[Activity]
Which lines below hold the word "option"? Report each one.

◇ ◇ ◇ ◇ ◇

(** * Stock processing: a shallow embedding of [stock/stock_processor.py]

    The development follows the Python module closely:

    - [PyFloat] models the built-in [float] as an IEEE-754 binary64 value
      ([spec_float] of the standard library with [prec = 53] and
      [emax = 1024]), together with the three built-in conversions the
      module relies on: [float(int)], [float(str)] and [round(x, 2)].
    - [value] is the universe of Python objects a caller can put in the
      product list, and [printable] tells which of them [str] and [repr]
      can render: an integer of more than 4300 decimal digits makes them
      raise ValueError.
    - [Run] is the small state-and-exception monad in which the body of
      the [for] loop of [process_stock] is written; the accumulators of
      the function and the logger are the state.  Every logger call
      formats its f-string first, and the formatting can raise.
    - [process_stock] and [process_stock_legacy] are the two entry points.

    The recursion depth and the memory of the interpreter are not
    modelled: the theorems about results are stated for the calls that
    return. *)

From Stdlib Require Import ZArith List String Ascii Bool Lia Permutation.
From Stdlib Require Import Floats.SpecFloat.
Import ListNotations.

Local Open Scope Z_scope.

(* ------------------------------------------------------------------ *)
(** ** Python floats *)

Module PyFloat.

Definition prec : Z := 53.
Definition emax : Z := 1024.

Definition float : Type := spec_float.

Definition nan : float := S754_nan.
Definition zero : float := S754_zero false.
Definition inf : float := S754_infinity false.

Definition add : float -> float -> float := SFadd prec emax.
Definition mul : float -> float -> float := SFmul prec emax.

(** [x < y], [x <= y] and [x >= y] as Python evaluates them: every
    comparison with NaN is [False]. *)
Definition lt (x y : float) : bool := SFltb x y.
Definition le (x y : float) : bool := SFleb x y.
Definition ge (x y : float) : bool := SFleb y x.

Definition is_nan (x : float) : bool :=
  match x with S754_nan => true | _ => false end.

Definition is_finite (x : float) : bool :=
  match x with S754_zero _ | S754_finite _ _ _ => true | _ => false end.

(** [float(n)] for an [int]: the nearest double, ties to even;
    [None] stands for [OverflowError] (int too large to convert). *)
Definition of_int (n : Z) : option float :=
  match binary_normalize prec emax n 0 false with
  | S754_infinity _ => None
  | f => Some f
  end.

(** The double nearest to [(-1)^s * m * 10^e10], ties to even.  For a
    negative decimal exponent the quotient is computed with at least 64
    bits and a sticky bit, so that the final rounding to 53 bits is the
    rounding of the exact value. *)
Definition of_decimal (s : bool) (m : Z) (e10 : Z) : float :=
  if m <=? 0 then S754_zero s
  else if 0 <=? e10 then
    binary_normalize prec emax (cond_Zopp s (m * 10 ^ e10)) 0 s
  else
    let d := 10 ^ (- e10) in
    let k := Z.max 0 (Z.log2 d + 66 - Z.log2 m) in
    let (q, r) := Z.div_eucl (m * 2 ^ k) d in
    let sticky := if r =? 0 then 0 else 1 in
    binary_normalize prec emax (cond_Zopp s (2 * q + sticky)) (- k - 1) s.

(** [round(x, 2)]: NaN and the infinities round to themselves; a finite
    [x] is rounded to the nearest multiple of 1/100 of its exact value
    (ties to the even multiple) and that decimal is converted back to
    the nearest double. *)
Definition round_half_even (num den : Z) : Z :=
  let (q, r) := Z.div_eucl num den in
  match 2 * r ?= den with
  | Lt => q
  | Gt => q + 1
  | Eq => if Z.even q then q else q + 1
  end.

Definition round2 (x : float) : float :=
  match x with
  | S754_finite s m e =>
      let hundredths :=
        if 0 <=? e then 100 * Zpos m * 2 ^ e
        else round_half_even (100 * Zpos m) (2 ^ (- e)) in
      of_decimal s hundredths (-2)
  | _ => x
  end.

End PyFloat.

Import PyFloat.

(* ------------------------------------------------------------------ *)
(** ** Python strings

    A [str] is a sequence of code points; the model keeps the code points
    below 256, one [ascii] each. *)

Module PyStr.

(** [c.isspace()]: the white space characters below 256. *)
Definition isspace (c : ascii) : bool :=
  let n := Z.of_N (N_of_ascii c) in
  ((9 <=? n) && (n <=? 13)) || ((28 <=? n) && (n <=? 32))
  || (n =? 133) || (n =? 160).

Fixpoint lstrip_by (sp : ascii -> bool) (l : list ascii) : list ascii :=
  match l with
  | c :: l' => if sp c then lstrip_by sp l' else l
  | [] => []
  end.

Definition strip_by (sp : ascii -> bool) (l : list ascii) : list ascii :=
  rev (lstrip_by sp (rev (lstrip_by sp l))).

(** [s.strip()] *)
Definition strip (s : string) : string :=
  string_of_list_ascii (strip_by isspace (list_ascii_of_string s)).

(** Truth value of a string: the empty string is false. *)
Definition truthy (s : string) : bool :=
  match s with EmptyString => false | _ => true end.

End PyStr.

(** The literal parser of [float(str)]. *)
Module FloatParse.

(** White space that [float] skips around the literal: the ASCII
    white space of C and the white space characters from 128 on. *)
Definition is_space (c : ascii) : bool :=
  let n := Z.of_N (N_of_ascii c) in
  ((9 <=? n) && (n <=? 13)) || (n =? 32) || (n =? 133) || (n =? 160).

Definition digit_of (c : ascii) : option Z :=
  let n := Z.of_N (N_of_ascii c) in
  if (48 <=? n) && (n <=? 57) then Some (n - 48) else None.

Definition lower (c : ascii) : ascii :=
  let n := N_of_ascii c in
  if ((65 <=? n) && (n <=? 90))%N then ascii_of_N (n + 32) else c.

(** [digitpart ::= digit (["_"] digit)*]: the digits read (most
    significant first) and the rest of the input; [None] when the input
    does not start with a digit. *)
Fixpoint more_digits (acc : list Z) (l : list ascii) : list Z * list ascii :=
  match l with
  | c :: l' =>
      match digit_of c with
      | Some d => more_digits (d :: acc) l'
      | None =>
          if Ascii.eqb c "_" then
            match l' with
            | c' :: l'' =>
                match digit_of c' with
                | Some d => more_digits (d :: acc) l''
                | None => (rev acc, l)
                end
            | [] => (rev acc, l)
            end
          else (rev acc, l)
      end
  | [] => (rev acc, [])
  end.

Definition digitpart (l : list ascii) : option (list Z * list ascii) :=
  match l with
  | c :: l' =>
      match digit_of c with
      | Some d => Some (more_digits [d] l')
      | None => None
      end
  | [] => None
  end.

◇ ◇ ◇ ◇ ◇

[Output for this task]
Definition of_int (n : Z) : option float :=
Definition digit_of (c : ascii) : option Z :=
Definition digitpart (l : list ascii) : option (list Z * list ascii) :=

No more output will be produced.